● **PROBLEM STATEMENT**: Report all lines below with the word "mantissa".

GIVEN INFORMATION below:

(* ===== verification/FloatRounding.v ===== *)
(** The rounding of [SpecFloat]: what [binary_round_aux] makes of a mantissa that is not negative is
    zero, an infinity or a number whose mantissa has at most [prec] digits, and never a NaN; it is a
    number as long as the exponent stays below [emax - prec], and its magnitude passes the exact one by
    at most a unit of the last place. From this follows which additions, subtractions and divisions of
    doubles are not NaN, and that a finite [float] stays far from the largest double. *)

From S2P Require Import Prelude Floats SignalProcessing.

(** ** Digits *)

Lemma digits2_bounds (p : positive) : 2 ^ (Z.pos (digits2_pos p) - 1) <= Z.pos p < 2 ^ Z.pos (digits2_pos p).
Proof.
  induction p as [p IH|p IH|]; [| |done]; cbn [digits2_pos]; rewrite Pos2Z.inj_succ;
    replace (Z.succ (Z.pos (digits2_pos p)) - 1) with (Z.succ (Z.pos (digits2_pos p) - 1)) by lia;
    rewrite !Z.pow_succ_r by lia; lia.
Qed.

(** A bound on the number bounds its digits. *)
Lemma Zdigits2_le m n : 0 <= m < 2 ^ n -> 0 <= n -> Zdigits2 m <= n.
Proof.
  intros Hm Hn. destruct m as [|p|p]; [done| |lia]. cbn [Zdigits2]. pose proof (digits2_bounds p) as [Hd _].
  destruct (Z.le_gt_cases (Z.pos (digits2_pos p)) n) as [|Hlt]; [done|].
  pose proof (Z.pow_le_mono_r 2 n (Z.pos (digits2_pos p) - 1)). lia.
Qed.

(** ** Shifts *)

Lemma iter_pos_nat {A} (f : A -> A) n x : iter_pos f n x = Nat.iter (Pos.to_nat n) f x.
Proof.
  revert x. induction n as [n IH|n IH|]; intros x; cbn [iter_pos]; [| |done];
    rewrite !IH, <- Nat.iter_add; [rewrite Pos2Nat.inj_xI, Nat.iter_succ_r|rewrite Pos2Nat.inj_xO];
    by replace (2 * Pos.to_nat n)%nat with (Pos.to_nat n + Pos.to_nat n)%nat by lia.
Qed.

Lemma shr_1_half mrs : 0 <= shr_m mrs -> shr_m (shr_1 mrs) = shr_m mrs / 2.
Proof.
  destruct mrs as [m r s]. cbn [shr_m]. intros Hm.
  destruct m as [|[p|p|]|p]; [done| | |done|lia]; cbn [shr_1 shr_m].
  - rewrite Pos2Z.inj_xI. apply (Z.div_unique _ _ _ 1); lia.
  - rewrite Pos2Z.inj_xO. apply (Z.div_unique _ _ _ 0); lia.
Qed.

Lemma shr_iter mrs n : 0 <= shr_m mrs -> shr_m (Nat.iter n shr_1 mrs) = shr_m mrs / 2 ^ Z.of_nat n.
Proof.
  intros Hm. induction n as [|n IH]; [by rewrite Z.div_1_r|].
  cbn [Nat.iter nat_rect]. fold (Nat.iter n shr_1 mrs). assert (HP : 0 < 2 ^ Z.of_nat n) by lia.
  rewrite shr_1_half by (rewrite IH; apply Z.div_pos; lia).
  rewrite IH, Nat2Z.inj_succ, Z.pow_succ_r, (Z.mul_comm 2) by lia. by rewrite Z.div_div by lia.
Qed.

Section Rounding.
Context (prec emax : Z) (Hprec : 0 < prec).

Abbreviation emin := (SpecFloat.emin prec emax).
Abbreviation fexp := (SpecFloat.fexp prec emax).
Abbreviation shr_fexp := (SpecFloat.shr_fexp prec emax).
Abbreviation round_aux := (SpecFloat.binary_round_aux prec emax).

(** The places that a rounding drops. *)
Definition dropped (m e : Z) : Z := Z.max 0 (fexp (Zdigits2 m + e) - e).

Lemma shr_fexp_spec m e l : 0 <= m ->
  exists mrs, shr_fexp m e l = (mrs, e + dropped m e) /\ shr_m mrs = m / 2 ^ dropped m e.
Proof.
  intros Hm. unfold SpecFloat.shr_fexp, dropped, shr.
  assert (Hr : shr_m (shr_record_of_loc m l) = m) by by destruct l as [|[]].
  destruct (fexp (Zdigits2 m + e) - e) as [|p|p]; cbn [Z.max Z.compare]; eexists; (split; [f_equal; lia|]).
  - by rewrite Hr, Z.div_1_r.
  - rewrite iter_pos_nat, shr_iter, Hr by lia. by rewrite positive_nat_Z.
  - by rewrite Hr, Z.div_1_r.
Qed.

(** What is left has at most [prec] digits, and does not vanish above the smallest exponent. *)
Lemma shifted_bounds m e : 0 <= m ->
  0 <= m / 2 ^ dropped m e < 2 ^ prec /\ (0 < m -> emin < Zdigits2 m + e -> 0 < m / 2 ^ dropped m e).
Proof using Hprec.
  intros Hm. assert (HP : 0 < 2 ^ dropped m e) by (apply Z.pow_pos_nonneg; unfold dropped; lia). split.
  - split; [apply Z.div_pos; lia|]. apply Z.div_lt_upper_bound; [done|]. rewrite <- Z.pow_add_r by (unfold dropped; lia).
    destruct m as [|p|p]; [apply Z.pow_pos_nonneg; unfold dropped; lia| |lia].
    pose proof (digits2_bounds p) as [_ Hp]. eapply Z.lt_le_trans; [exact Hp|]. apply Z.pow_le_mono_r; [done|].
    unfold dropped, SpecFloat.fexp. cbn [Zdigits2]. lia.
  - intros Hm' He. destruct m as [|p|p]; [lia| |lia]. pose proof (digits2_bounds p) as [Hp _].
    apply Z.div_str_pos. split; [done|]. etransitivity; [|exact Hp]. apply Z.pow_le_mono_r; [done|].
    unfold dropped, SpecFloat.fexp in *. cbn [Zdigits2] in *. lia.
Qed.

Lemma round_nearest_even_bounds m l : m <= round_nearest_even m l <= m + 1.
Proof. destruct l as [|[]]; cbn; try case_match; lia. Qed.

(** A rounding in one: the mantissa that is left, the one a unit may be added to, and the exponents. *)
Lemma round_aux_spec s m e l : 0 <= m ->
  exists m1 m2 e2, m / 2 ^ dropped m e <= m1 <= m / 2 ^ dropped m e + 1 /\
    m2 = m1 / 2 ^ dropped m1 (e + dropped m e) /\ e2 = e + dropped m e + dropped m1 (e + dropped m e) /\
    0 <= m2 < 2 ^ prec /\
    round_aux s m e l = match m2 with
                        | 0 => S754_zero s
                        | Z.pos p => if e2 <=? emax - prec then S754_finite s p e2 else S754_infinity s
                        | _ => S754_nan
                        end.
Proof using Hprec.
  intros Hm. unfold SpecFloat.binary_round_aux. destruct (shr_fexp_spec m e l Hm) as (mrs & -> & Hs).
  set (m1 := round_nearest_even (shr_m mrs) (loc_of_shr_record mrs)).
  pose proof (round_nearest_even_bounds (shr_m mrs) (loc_of_shr_record mrs)) as Hr. fold m1 in Hr.
  rewrite Hs in Hr. destruct (shifted_bounds m e Hm) as [[H0 _] _].
  destruct (shr_fexp_spec m1 (e + dropped m e) loc_Exact ltac:(lia)) as (mrs2 & -> & Hs2).
  destruct (shifted_bounds m1 (e + dropped m e) ltac:(lia)) as [Hb _].
  exists m1, (shr_m mrs2), (e + dropped m e + dropped m1 (e + dropped m e)). split_and!; try lia; [done..|].
  by rewrite Hs2.
Qed.

(** At most one place more is dropped after the first rounding, when a unit was added to [2 ^ prec - 1]. *)
Lemma dropped_again m e m1 : 0 <= m -> m / 2 ^ dropped m e <= m1 <= m / 2 ^ dropped m e + 1 ->
  emin <= e + dropped m e -> 0 <= dropped m1 (e + dropped m e) <= 1.
Proof using Hprec.
  intros Hm Hm1 He. destruct (shifted_bounds m e Hm) as [Hb _].
  pose proof (Zdigits2_le m1 (prec + 1)) as Hd. rewrite Z.pow_add_r in Hd by lia. specialize (Hd ltac:(lia) ltac:(lia)).
  revert Hd He. generalize (e + dropped m e) as e'. intros e' Hd He. unfold dropped, SpecFloat.fexp. lia.
Qed.

Lemma exponent_emin m e : emin <= e + dropped m e.
Proof. unfold dropped, SpecFloat.fexp. lia. Qed.

(** The result is a number below [2 ^ prec] or an infinity. *)
Definition rounded_number (x : spec_float) : Prop :=
  match x with
  | S754_nan => False
  | S754_finite _ m e => Z.pos m < 2 ^ prec /\ e <= emax - prec
  | _ => True
  end.

Lemma round_aux_number s m e l : 0 <= m -> rounded_number (round_aux s m e l).
Proof using Hprec.
  intros Hm. destruct (round_aux_spec s m e l Hm) as (m1 & m2 & e2 & _ & _ & _ & Hb & ->).
  destruct m2; [done| |lia]. case_match eqn:E; [|done]. apply Z.leb_le in E. cbn. lia.
Qed.

(** The exponent of the result, and that the result is not an infinity when that exponent is small. *)
Lemma round_aux_small s m e l k : 0 <= m -> e <= k -> Zdigits2 m + e - prec <= k -> emin <= k -> k + 1 <= emax - prec ->
  match round_aux s m e l with
  | S754_zero _ => True
  | S754_finite _ m' e' => Z.pos m' < 2 ^ prec /\ e' <= k + 1
  | _ => False
  end.
Proof using Hprec.
  intros Hm H1 H2 H3 H4. destruct (round_aux_spec s m e l Hm) as (m1 & m2 & e2 & Hm1 & _ & He2 & Hb & ->).
  pose proof (dropped_again m e m1 Hm Hm1 (exponent_emin m e)) as Hd.
  assert (He : e + dropped m e <= k) by (unfold dropped, SpecFloat.fexp; lia).
  destruct m2; [done| |lia]. rewrite (proj2 (Z.leb_le _ _)) by lia. split; lia.
Qed.

(** It is not zero above the smallest exponent. *)
Lemma round_aux_nonzero s m e l s' : 0 < m -> emin < Zdigits2 m + e -> round_aux s m e l <> S754_zero s'.
Proof using Hprec.
  intros Hm He. destruct (round_aux_spec s m e l ltac:(lia)) as (m1 & m2 & e2 & Hm1 & -> & He2 & Hb & ->).
  destruct (shifted_bounds m e ltac:(lia)) as [_ H0]. specialize (H0 Hm He).
  destruct (shifted_bounds m1 (e + dropped m e) ltac:(lia)) as [_ H0'].
  assert (Hd : emin < Zdigits2 m1 + (e + dropped m e)).
  { pose proof (exponent_emin m e). destruct m1 as [|p|p]; [lia|cbn [Zdigits2]; lia|lia]. }
  specialize (H0' ltac:(lia) Hd). case_match; [lia| |done]. by case_match.
Qed.

End Rounding.

(** ** Doubles *)

(** A number of doubles with a mantissa of at most 53 digits and an exponent of at most [k]. *)
Definition small (k : Z) (x : spec_float) : Prop :=
  match x with
  | S754_zero _ => True
  | S754_finite _ m e => Z.pos m < 2 ^ 53 /\ e <= k
  | _ => False
  end.

(** The finite values of a [float]. *)
Definition float_value (x : spec_float) : Prop :=
  match x with
  | S754_zero _ => True
  | S754_finite _ m e => Z.pos m < 2 ^ 24 /\ e <= 104
  | _ => False
  end.

Definition number (x : spec_float) : Prop := x <> S754_nan.

Lemma rounded_number_number prec emax x : rounded_number prec emax x -> number x.
Proof. by destruct x. Qed.

Lemma pos_iter_xO p n : Z.pos (Pos.iter xO p n) = Z.pos p * 2 ^ Z.pos n.
Proof.
  induction n as [|n IH] using Pos.peano_ind; [rewrite Z.pow_1_r; cbn; lia|].
  rewrite Pos.iter_succ, Pos2Z.inj_succ, Z.pow_succ_r by lia.
  change (Z.pos (Pos.iter xO p n)~0) with (2 * Z.pos (Pos.iter xO p n)). rewrite IH. ring.
Qed.

(** Aligning keeps the value. *)
Lemma shl_align_spec m e e' :
  let '(m', e2) := shl_align m e e' in e2 = Z.min e e' /\ Z.pos m' = Z.pos m * 2 ^ (e - e2).
Proof.
  unfold shl_align. destruct (e' - e) as [|p|p] eqn:E.
  1, 2: split; [lia|]; by rewrite Z.sub_diag, Z.mul_1_r.
  split; [lia|]. rewrite pos_iter_xO. do 2 f_equal. lia.
Qed.

Lemma Zdigits2_shift p n : 0 <= n -> forall q, Z.pos q = Z.pos p * 2 ^ n -> Zdigits2 (Z.pos q) <= Z.pos (digits2_pos p) + n.
Proof.
  intros Hn q Hq. apply Zdigits2_le; [|lia]. split; [lia|]. rewrite Hq, Z.pow_add_r by lia.
  pose proof (digits2_bounds p). apply Z.mul_lt_mono_pos_r; [lia|]. lia.
Qed.

Lemma binary_round_small s m e k :
  Z.pos (digits2_pos m) + e - 53 <= k -> -1074 <= k -> k + 1 <= 971 -> small (k + 1) (binary_round prec64 emax64 s m e).
Proof.
  intros H1 H2 H3. unfold binary_round.
  pose proof (shl_align_spec m e (fexp prec64 emax64 (Z.pos (digits2_pos m) + e))) as Ha.
  destruct (shl_align _ _ _) as [m' e2]. destruct Ha as [He Hm].
  assert (He2 : e2 <= e) by lia. pose proof (Zdigits2_shift m (e - e2) ltac:(lia) m' Hm) as Hd.
  pose proof (round_aux_small prec64 emax64 ltac:(done) s (Z.pos m') e2 loc_Exact k) as Hr.
  unfold fexp, emin, prec64, emax64 in *. specialize (Hr ltac:(lia) ltac:(lia) ltac:(lia) ltac:(lia) ltac:(lia)).
  unfold small. by destruct (binary_round_aux _ _ _ _ _ _).
Qed.

Lemma binary_round_number s m e : number (binary_round prec64 emax64 s m e).
Proof.
  unfold binary_round. destruct (shl_align _ _ _) as [m' e2].
  eapply rounded_number_number. by apply round_aux_number.
Qed.

Lemma binary_normalize_small z e s k n :
  Z.abs z < 2 ^ n -> 0 <= n -> n + e - 53 <= k -> -1074 <= k -> k + 1 <= 971 -> small (k + 1) (binary_normalize prec64 emax64 z e s).
Proof.
  intros Hz Hn H1 H2 H3. destruct z as [|p|p]; [done|..]; cbn [binary_normalize];
    (apply binary_round_small; [|lia..]; pose proof (Zdigits2_le (Z.pos p) n); cbn [Zdigits2] in *; lia).
Qed.

Lemma binary_normalize_number z e s : number (binary_normalize prec64 emax64 z e s).
Proof. destruct z; [done|..]; apply binary_round_number. Qed.

(** A [float] that is a number is a double far below the largest one. *)
Lemma widen_small x : float_value x -> small 76 (widen x).
Proof.
  destruct x as [| | |s m e]; try done. intros [Hm He]. cbn [widen]. apply (binary_round_small _ _ _ 75); [|lia..].
  pose proof (Zdigits2_le (Z.pos m) 24 ltac:(lia)). cbn [Zdigits2] in *. lia.
Qed.

Lemma small_finite k x : small k x -> is_finite x = true.
Proof. by destruct x. Qed.

Lemma finite_number x : is_finite x = true -> number x.
Proof. by destruct x. Qed.

(** What is added to a number, finite or not, does not make it a NaN as long as it is finite. *)
Lemma add_number x y : number x -> is_finite y = true -> number (f64_add x y).
Proof.
  destruct x as [s|s| |s m e], y as [s'|s'| |s' m' e']; try done; intros _ _; cbn [f64_add SFadd];
    [by destruct s, s'|]. apply binary_normalize_number.
Qed.

Lemma sub_number x y : number x -> is_finite y = true -> number (f64_sub x y).
Proof.
  destruct x as [s|s| |s m e], y as [s'|s'| |s' m' e']; try done; intros _ _; cbn [f64_sub SFsub];
    [by destruct s, s'|]. apply binary_normalize_number.
Qed.

Lemma cond_Zopp_abs s z : Z.abs (cond_Zopp s z) = Z.abs z.
Proof. destruct s; cbn; lia. Qed.

(** The difference of two numbers that are far from the largest one is finite. *)
Lemma sub_small k x y : 0 <= k <= 900 -> small k x -> small k y -> small (k + 2) (f64_sub x y).
Proof.
  intros Hk. destruct x as [s|s| |s m e], y as [s'|s'| |s' m' e']; try done; cbn [f64_sub SFsub small].
  - by destruct s, s'.
  - intros _ ?. cbn. lia.
  - intros ? _. cbn. lia.
  - intros [Hm He] [Hm' He']. set (ez := Z.min e e'). assert (Hz : ez <= e /\ ez <= e') by (unfold ez; lia).
    pose proof (shl_align_spec m e ez) as Hx. pose proof (shl_align_spec m' e' ez) as Hy.
    destruct (shl_align m e ez) as [n e2], (shl_align m' e' ez) as [n' e2']. destruct Hx as [-> Hn], Hy as [-> Hn']. cbn [fst].
    rewrite Z.min_r in Hn, Hn' by lia.
    replace (k + 2) with (k + 1 + 1) by lia. apply (binary_normalize_small _ _ _ _ (54 + k - ez)); [|lia..].
    replace (54 + k - ez) with (1 + (53 + (k - ez))) by lia. rewrite Z.pow_add_r, Z.pow_1_r by lia.
    assert (Hb : forall p i, Z.pos p < 2 ^ 53 -> ez <= i -> i <= k -> Z.pos p * 2 ^ (i - ez) < 2 ^ (53 + (k - ez))).
    { intros p i Hp H1 H2. rewrite Z.pow_add_r by lia.
      pose proof (Z.pow_le_mono_r 2 (i - ez) (k - ez)). pose proof (Z.pow_pos_nonneg 2 (i - ez)). nia. }
    pose proof (Hb m e Hm ltac:(lia) He). pose proof (Hb m' e' Hm' ltac:(lia) He').
    rewrite <- (cond_Zopp_abs s), <- (cond_Zopp_abs s'). destruct s, s'; cbn [cond_Zopp]; lia.
Qed.

(** A quotient by a finite number other than zero. *)
Lemma div_rounded x s m e : number x -> rounded_number 53 1024 (f64_div x (S754_finite s m e)).
Proof.
  destruct x as [s'|s'| |s' m' e']; try done. intros _. unfold f64_div. cbn [SFdiv]. unfold SFdiv_core_binary.
  set (n := match _ with Z0 => _ | Zpos _ => _ | Zneg _ => _ end).
  assert (Hn : 0 <= n) by (unfold n; case_match; [lia|apply Z.shiftl_nonneg; lia|lia]).
  pose proof (Z_div_mod n (Z.pos m) ltac:(lia)) as Hd. destruct (Z.div_eucl n (Z.pos m)) as [q r].
  apply (round_aux_number prec64 emax64); [done|]. nia.
Qed.

(** The double of a count. *)
Lemma count_finite n : 0 < n < 2 ^ 64 -> exists m e, f64_of_Z n = S754_finite false m e.
Proof.
  intros Hn. destruct n as [|p|p]; [lia| |lia]. unfold f64_of_Z.
  pose proof (binary_normalize_small (Z.pos p) 0 false 11 64 ltac:(lia) ltac:(lia) ltac:(lia) ltac:(lia) ltac:(lia)) as Hs.
  cbn [binary_normalize] in *. unfold binary_round in *.
  pose proof (shl_align_spec p 0 (fexp prec64 emax64 (Z.pos (digits2_pos p) + 0))) as Ha.
  destruct (shl_align _ _ _) as [m' e2]. destruct Ha as [He Hm].
  destruct (round_aux_spec prec64 emax64 ltac:(done) false (Z.pos m') e2 loc_Exact ltac:(lia))
    as (m1 & m2 & e' & _ & _ & _ & Hb & Hr).
  pose proof (round_aux_nonzero prec64 emax64 ltac:(done) false (Z.pos m') e2 loc_Exact false ltac:(lia)) as Hz.
  assert (He2 : emin prec64 emax64 < Zdigits2 (Z.pos m') + e2).
  { cbn [Zdigits2]. unfold fexp, emin, prec64, emax64 in *. lia. }
  specialize (Hz He2). rewrite Hr in *. destruct m2 as [|q|q]; [done| |lia].
  case_match; [by eexists _, _|done].
Qed.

End of GIVEN INFORMATION.

● **WRITTEN SOLUTION**:
(** The rounding of [SpecFloat]: what [binary_round_aux] makes of a mantissa that is not negative is
    zero, an infinity or a number whose mantissa has at most [prec] digits, and never a NaN; it is a
(** A rounding in one: the mantissa that is left, the one a unit may be added to, and the exponents. *)
(** A number of doubles with a mantissa of at most 53 digits and an exponent of at most [k]. *)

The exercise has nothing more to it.